Contacts: Phillip D. Kramer Executive Vice President and CFO 713/646-4560 – 800/564-3036
Brad A. Thielemann Manager, Special Projects 713/646-4222 – 800/564-3036
FOR IMMEDIATE RELEASE
(Houston – May 11, 2006) Plains All American Pipeline, L.P. (NYSE: PAA) announced today that a subsidiary of PAA/Vulcan Gas Storage, LLC ("PAA/Vulcan") has closed on a $320 million credit facility that will provide funding to complete the construction of the Pine Prairie Energy Center gas storage project located in Evangeline Parish, Louisiana. The credit facility consists of a $100 million five-year revolver and a $220 million term loan that matures in December 2013. The facility is non-recourse to Plains All American, which manages the operations of, and owns a 50% interest in, PAA/Vulcan.
A group of 37 financial institutions participated in the credit facility. SunTrust Robinson Humphrey served as lead arranger, bookrunner and administrative agent, ING Capital LLC acted as syndication agent, and Bank of America, N.A. and Cobank, ACB served as co-documentation agents.
"The completion of this credit facility marks a significant milestone in the development of the Pine Prairie project and underscores the value of this strategically located natural gas storage facility," stated Al Swanson, Vice President – Finance and Treasurer of Plains All American. "We were pleased with the investor interest expressed in this credit facility and are very appreciative of the support displayed by our capital providers." Swanson also noted that while the cash flow from its investment in PAA/Vulcan is expected to ramp up significantly in the next several years, PAA has already raised and injected the equity capital necessary to fund the development of Pine Prairie and its investment in PAA/Vulcan.
The Pine Prairie project is being developed as a high deliverability salt dome storage facility. When completed, the facility is expected to provide approximately 24 Bcf of working gas storage capacity in three 8 Bcf underground caverns and is designed to accommodate future expansion if market conditions warrant. It is located approximately 50 miles northwest of the Henry Hub and will have direct interconnects to 7 major interstate pipelines. The current forecast is for the facility to be in a position to begin receiving and storing gas in the second quarter of 2007, with approximately 4.5 Bcf of projected working capacity coming on-stream in 2007 and the remaining 19.5 Bcf of working capacity coming online in stages throughout 2008 and 2009. Significant progress has been made on the construction of the facility, and the first cavern well spud on May 11, 2006. In addition, approximately 98% of 2007's projected available capacity and 78% of 2008's projected capacity are subject to contracts entered into following an open season that concluded in early 2005.
Plains All American Pipeline, L.P. is engaged in interstate and intrastate crude oil transportation and crude oil gathering, marketing, terminalling and storage, as well as the marketing and storage of liquefied petroleum gas and other petroleum products, in the United States and Canada. Through its 50% ownership in PAA/Vulcan Gas Storage LLC, the Partnership is also engaged in the development and operation of natural gas storage facilities. The Partnership's common units are traded on the New York Stock Exchange under the symbol "PAA." The Partnership is headquartered in Houston, Texas.
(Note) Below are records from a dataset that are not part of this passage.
(** * pyfda fixpoint widgets: word formats, coefficient quantization and
      accumulator sizing

    A shallow embedding of

    - [pyfda/fixpoint_widgets/fixpoint_helpers.py] (class [UI_W]) and
    - [pyfda/fixpoint_widgets/iir_df1/iir_df1_pyfixp_ui.py]
      (class [IIR_DF1_pyfixp_UI])

    Python dictionaries are finite maps from strings to Python values;
    dictionaries that are shared between objects (the quantizer dicts
    [fb.fil[0]['fxqc']['QA']] etc., which the widgets keep as [self.q_dict])
    live in a store and are referred to by location, so that aliasing is
    visible.  Methods are computations in a state-and-exception monad: an
    exception carries the state reached when it was raised.

    Floating point: coefficients are exact rationals, and
    [int(np.ceil(np.log2(x)))] is the exact integer ceiling of the binary
    logarithm (with numpy's [-inf] at zero and [nan] below).  Rounding in
    [np.sum] and [np.log2] is outside the model. *)

From Stdlib Require Import ZArith QArith Qround Qabs Qpower Lia DecimalString.
From stdpp Require Import base option gmap strings list pretty.

Local Open Scope Z_scope.

(** ** Python values and exceptions *)

Inductive pyval : Type :=
  | PInt (z : Z)
  | PBool (b : bool)
  | PStr (s : string)
  | PList (l : list string).

#[global] Instance pyval_eq_dec : EqDecision pyval.
Proof. solve_decision. Defined.

Inductive pyexn : Type :=
  | KeyError (key : string)
  | TypeError
  | ValueError
  | OverflowError
  | UnboundLocalError (name : string)
  | AttributeError (name : string)
  | InvalidCoefficients.

#[global] Instance pyexn_eq_dec : EqDecision pyexn.
Proof. solve_decision. Defined.

(** What a logger call or a Qt signal leaves behind. *)
Inductive event : Type :=
  | LogError (msg : string)
  | LogException (e : pyexn)
  | LogWarning (msg : string)
  | LogDebug (msg : string)
  | Emit (sig : list (string * string)).

(** [bool] is a subclass of [int] in Python. *)
Definition as_int (v : pyval) : option Z :=
  match v with
  | PInt z => Some z
  | PBool b => Some (Z.b2z b)
  | _ => None
  end.

(** [a + b] *)
Definition py_add (a b : pyval) : pyexn + pyval :=
  match a, b with
  | PStr s, PStr t => inr (PStr (s +:+ t))
  | PList l, PList m => inr (PList (l ++ m))
  | _, _ =>
      match as_int a, as_int b with
      | Some x, Some y => inr (PInt (x + y))
      | _, _ => inl TypeError
      end
  end.

(** [str(v)] *)
Definition py_str (v : pyval) : string :=
  match v with
  | PInt z => pretty z
  | PBool true => "True"
  | PBool false => "False"
  | PStr s => s
  | PList l => "[" +:+ String.concat ", " ((λ s, "'" +:+ s +:+ "'") <$> l) +:+ "]"
  end.

(** [int(v)] *)
Definition py_int (v : pyval) : pyexn + Z :=
  match v with
  | PInt z => inr z
  | PBool b => inr (Z.b2z b)
  | PStr s =>
      match NilZero.int_of_string s with
      | Some d => inr (Z.of_int d)
      | None => inl ValueError
      end
  | PList _ => inl TypeError
  end.

(** Truth value of [v] in a condition. *)
Definition truthy (v : pyval) : bool :=
  match v with
  | PInt z => negb (z =? 0)
  | PBool b => b
  | PStr s => negb (bool_decide (s = ""))
  | PList l => negb (bool_decide (l = []))
  end.

(** ** Dictionaries and the store of shared dictionaries *)

Abbreviation qdict := (gmap string pyval).
Abbreviation loc := positive.
Abbreviation heap := (gmap loc qdict).

(** [d[k]] *)
Definition getitem (d : qdict) (k : string) : pyexn + pyval :=
  match d !! k with
  | Some v => inr v
  | None => inl (KeyError k)
  end.

(** [d.update(e)]: the entries of [e] win. *)
Definition dict_update (d e : qdict) : qdict := e ∪ d.

(** The dictionary at a location; a location never written holds [{}]. *)
Definition deref (h : heap) (l : loc) : qdict := default ∅ (h !! l).

(** [h[l][k] = v] *)
Definition setitem (h : heap) (l : loc) (k : string) (v : pyval) : heap :=
  <[l := <[k := v]> (deref h l)]> h.

(** ** State and exceptions *)

Inductive result (S A : Type) : Type :=
  | Done (a : A) (s : S)
  | Raised (e : pyexn) (s : S).
Arguments Done {S A} a s.
Arguments Raised {S A} e s.

Definition M (S A : Type) : Type := S → result S A.

#[global] Instance M_ret {S} : MRet (M S) := λ A a s, Done a s.
#[global] Instance M_bind {S} : MBind (M S) := λ A B f m s,
  match m s with
  | Done a s' => f a s'
  | Raised e s' => Raised e s'
  end.

Definition raise {S A} (e : pyexn) : M S A := λ s, Raised e s.
Definition lift {S A} (r : pyexn + A) : M S A := λ s,
  match r with
  | inr a => Done a s
  | inl e => Raised e s
  end.
Definition gets {S A} (f : S → A) : M S A := λ s, Done (f s) s.
Definition modify {S} (f : S → S) : M S unit := λ s, Done tt (f s).

(** [try: m except Exception as e: ...] hands the exception to the caller
    as a value. *)
Definition try {S A} (m : M S A) : M S (pyexn + A) := λ s,
  match m s with
  | Done a s' => Done (inr a) s'
  | Raised e s' => Done (inl e) s'
  end.

(** State reached by a run, however it ended. *)
Definition final {S A} (r : result S A) : S :=
  match r with
  | Done _ s => s
  | Raised _ s => s
  end.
Forward Looking Statements Certain statements made herein, other than statements of historical fact, are forward-looking statements under the Private Securities Litigation Reform Act of 1995. They include statements regarding the timing and expected benefits and capacity of the Pine Prairie project, as well as its expected impact on future cash flows. These statements are based on management's current expectations and estimates; actual results may differ materially due to certain risks and uncertainties. These risks and uncertainties include, among other things: shortages or cost increases in power supplies, materials, labor or third-party services; weather interference with business operations or project construction; successful integration and future performance of acquired assets or businesses and the risks associated with operating in lines of business that are distinct and separate from our historical operations; the success of our risk management activities; the availability of, and ability to consummate, acquisition or combination opportunities; our access to capital to fund additional acquisitions and our ability to obtain debt or equity financing on satisfactory terms; environmental liabilities or events that are not covered by an indemnity, insurance or existing reserves; maintenance of our credit rating and ability to receive open credit from our suppliers and trade counterparties; supply and demand for natural gas and competing energy sources; the effects of competition; continued creditworthiness of, and performance by, our counterparties; the impact of natural gas price fluctuations; the impact of current and future laws, rulings and government regulations from local, state and federal agencies; increased costs or lack of availability of insurance; fluctuations in the debt and equity capital markets; general economic, market or business conditions; risks inherent in the development and operation of natural gas storage facilities; and other factors and uncertainties as discussed in the Partnership's Annual Report on Form 10-K for the year ended December 31, 2005 as filed with the Securities and Exchange Commission.